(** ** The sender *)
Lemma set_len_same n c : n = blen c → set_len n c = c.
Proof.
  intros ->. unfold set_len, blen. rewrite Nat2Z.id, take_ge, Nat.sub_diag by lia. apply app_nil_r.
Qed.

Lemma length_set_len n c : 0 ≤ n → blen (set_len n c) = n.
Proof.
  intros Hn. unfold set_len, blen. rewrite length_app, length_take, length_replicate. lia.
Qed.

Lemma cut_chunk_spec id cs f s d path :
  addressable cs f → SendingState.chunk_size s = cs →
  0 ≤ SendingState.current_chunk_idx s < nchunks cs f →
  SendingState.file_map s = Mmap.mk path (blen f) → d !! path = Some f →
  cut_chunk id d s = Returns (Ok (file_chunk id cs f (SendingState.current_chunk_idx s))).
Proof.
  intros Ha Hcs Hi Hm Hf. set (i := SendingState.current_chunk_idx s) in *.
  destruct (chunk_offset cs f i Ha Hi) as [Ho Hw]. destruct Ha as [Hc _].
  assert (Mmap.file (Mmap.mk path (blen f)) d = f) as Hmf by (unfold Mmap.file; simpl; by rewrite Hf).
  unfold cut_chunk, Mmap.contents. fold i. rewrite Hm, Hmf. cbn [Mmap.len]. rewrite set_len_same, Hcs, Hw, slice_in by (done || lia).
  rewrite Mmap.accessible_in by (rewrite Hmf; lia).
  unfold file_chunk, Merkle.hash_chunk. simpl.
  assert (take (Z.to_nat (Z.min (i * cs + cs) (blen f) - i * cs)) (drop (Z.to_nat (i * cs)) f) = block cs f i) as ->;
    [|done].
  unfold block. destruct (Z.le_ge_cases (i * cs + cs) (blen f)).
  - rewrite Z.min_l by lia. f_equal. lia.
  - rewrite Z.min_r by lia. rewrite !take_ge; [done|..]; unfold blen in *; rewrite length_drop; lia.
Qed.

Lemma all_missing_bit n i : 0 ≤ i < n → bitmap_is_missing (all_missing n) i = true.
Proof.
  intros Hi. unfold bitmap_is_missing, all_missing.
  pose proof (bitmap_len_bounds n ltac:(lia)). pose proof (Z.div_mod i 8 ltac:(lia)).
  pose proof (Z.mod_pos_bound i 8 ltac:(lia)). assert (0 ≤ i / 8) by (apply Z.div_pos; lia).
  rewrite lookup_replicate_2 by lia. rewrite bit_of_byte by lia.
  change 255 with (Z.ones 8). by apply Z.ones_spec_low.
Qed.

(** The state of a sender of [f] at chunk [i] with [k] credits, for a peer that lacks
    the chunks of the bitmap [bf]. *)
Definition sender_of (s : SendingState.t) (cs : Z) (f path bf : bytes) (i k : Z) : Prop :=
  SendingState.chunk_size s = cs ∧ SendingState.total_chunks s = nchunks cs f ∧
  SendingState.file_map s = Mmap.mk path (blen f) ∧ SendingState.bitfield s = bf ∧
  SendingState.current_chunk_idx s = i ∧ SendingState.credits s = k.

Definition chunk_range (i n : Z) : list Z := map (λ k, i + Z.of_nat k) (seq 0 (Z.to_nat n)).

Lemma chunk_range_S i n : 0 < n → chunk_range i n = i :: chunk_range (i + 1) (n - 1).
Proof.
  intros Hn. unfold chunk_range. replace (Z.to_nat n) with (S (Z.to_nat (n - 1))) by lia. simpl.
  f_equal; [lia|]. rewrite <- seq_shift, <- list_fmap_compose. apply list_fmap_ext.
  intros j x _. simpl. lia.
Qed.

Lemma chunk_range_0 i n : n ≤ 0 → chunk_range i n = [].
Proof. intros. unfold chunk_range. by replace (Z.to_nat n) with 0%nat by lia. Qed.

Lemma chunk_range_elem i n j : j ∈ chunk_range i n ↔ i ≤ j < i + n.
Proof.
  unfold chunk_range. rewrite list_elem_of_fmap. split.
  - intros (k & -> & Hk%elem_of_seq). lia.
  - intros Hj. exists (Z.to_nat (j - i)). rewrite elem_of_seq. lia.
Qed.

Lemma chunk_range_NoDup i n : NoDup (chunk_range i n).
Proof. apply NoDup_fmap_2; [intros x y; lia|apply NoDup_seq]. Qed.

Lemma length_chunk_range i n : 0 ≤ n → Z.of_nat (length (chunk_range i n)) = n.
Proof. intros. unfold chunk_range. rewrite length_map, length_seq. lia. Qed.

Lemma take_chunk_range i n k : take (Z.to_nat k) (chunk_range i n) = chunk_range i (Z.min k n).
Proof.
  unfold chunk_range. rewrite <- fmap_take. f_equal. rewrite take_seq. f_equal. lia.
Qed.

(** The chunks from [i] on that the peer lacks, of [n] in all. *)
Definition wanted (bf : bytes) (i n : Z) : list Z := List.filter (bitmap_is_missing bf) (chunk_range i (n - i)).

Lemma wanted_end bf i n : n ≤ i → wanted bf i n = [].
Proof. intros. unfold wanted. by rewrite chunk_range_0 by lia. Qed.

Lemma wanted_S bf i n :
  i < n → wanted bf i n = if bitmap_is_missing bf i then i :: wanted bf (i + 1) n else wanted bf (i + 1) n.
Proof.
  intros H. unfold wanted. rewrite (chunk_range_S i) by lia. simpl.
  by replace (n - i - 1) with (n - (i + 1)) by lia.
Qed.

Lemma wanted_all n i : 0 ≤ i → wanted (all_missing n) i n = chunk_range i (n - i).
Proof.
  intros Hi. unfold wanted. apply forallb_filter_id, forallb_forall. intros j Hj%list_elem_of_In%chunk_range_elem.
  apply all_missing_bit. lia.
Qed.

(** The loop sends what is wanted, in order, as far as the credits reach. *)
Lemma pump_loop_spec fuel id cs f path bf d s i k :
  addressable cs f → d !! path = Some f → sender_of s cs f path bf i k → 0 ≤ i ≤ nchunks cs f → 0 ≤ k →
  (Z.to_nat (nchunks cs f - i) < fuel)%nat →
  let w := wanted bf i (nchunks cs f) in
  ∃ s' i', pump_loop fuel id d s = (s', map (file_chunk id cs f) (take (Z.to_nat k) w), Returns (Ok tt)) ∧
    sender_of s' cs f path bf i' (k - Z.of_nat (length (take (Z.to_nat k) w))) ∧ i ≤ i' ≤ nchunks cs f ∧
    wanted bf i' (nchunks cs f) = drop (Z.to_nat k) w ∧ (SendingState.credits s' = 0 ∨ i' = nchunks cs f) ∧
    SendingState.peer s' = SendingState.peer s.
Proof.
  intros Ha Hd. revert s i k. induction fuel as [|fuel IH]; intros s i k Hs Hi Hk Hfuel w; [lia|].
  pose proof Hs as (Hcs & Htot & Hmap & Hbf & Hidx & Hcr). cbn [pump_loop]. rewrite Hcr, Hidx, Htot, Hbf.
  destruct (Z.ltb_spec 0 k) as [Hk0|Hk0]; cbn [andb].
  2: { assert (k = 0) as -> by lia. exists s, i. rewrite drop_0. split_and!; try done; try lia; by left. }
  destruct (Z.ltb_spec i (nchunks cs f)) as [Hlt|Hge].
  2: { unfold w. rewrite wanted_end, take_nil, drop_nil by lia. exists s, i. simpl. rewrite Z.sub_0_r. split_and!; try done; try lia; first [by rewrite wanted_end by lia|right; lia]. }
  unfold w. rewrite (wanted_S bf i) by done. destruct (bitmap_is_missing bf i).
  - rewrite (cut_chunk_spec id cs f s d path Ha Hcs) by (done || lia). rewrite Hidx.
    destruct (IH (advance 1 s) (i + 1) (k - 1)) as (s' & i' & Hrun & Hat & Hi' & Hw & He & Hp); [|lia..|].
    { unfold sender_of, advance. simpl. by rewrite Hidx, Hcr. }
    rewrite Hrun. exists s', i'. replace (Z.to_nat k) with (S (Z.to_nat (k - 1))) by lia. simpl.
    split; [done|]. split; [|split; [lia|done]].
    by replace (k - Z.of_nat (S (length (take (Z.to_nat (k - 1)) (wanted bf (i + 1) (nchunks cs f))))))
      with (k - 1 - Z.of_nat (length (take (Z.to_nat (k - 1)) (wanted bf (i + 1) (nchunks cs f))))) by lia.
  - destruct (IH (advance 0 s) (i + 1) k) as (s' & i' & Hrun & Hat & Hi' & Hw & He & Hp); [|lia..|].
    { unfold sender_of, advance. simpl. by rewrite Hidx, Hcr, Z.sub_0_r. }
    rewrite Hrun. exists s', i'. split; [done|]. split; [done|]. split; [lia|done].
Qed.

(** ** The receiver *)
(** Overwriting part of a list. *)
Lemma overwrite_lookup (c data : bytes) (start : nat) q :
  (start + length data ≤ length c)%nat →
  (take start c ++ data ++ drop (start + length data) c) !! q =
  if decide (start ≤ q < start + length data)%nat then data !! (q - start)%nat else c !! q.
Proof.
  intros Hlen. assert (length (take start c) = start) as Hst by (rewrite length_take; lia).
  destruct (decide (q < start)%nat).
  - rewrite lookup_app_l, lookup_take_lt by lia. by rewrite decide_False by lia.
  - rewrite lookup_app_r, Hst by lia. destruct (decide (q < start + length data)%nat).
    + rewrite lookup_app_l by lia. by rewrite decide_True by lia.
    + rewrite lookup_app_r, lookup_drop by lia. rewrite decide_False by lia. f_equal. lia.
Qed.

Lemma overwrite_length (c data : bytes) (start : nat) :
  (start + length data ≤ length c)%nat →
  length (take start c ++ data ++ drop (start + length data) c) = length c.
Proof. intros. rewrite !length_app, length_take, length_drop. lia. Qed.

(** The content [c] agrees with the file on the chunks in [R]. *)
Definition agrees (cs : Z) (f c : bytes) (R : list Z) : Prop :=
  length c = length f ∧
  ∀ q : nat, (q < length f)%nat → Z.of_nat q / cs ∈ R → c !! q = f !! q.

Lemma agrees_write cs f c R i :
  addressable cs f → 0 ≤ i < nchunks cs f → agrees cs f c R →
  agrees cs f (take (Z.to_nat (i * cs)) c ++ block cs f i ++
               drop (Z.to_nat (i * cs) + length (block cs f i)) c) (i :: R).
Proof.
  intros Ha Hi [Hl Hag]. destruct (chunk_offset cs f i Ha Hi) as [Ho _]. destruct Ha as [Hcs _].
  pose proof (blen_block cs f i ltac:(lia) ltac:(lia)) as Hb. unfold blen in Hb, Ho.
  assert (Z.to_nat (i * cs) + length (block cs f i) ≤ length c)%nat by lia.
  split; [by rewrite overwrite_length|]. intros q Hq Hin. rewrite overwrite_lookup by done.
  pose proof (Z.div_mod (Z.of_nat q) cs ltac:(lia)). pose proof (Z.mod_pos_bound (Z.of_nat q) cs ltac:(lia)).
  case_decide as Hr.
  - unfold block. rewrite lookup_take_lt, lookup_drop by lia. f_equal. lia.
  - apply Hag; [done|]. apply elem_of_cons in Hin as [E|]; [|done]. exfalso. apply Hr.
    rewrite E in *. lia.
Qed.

= = = = = = =

> [Task to complete]: Within the material above, extract exactly the lines that start at the line containing "destruct (IH (advance 1" and stop after the line containing "split; [done|]. split; [|split;", and only those.

> [Solution to the problem]:
    destruct (IH (advance 1 s) (i + 1) (k - 1)) as (s' & i' & Hrun & Hat & Hi' & Hw & He & Hp); [|lia..|].
    { unfold sender_of, advance. simpl. by rewrite Hidx, Hcr. }
    rewrite Hrun. exists s', i'. replace (Z.to_nat k) with (S (Z.to_nat (k - 1))) by lia. simpl.
    split; [done|]. split; [|split; [lia|done]].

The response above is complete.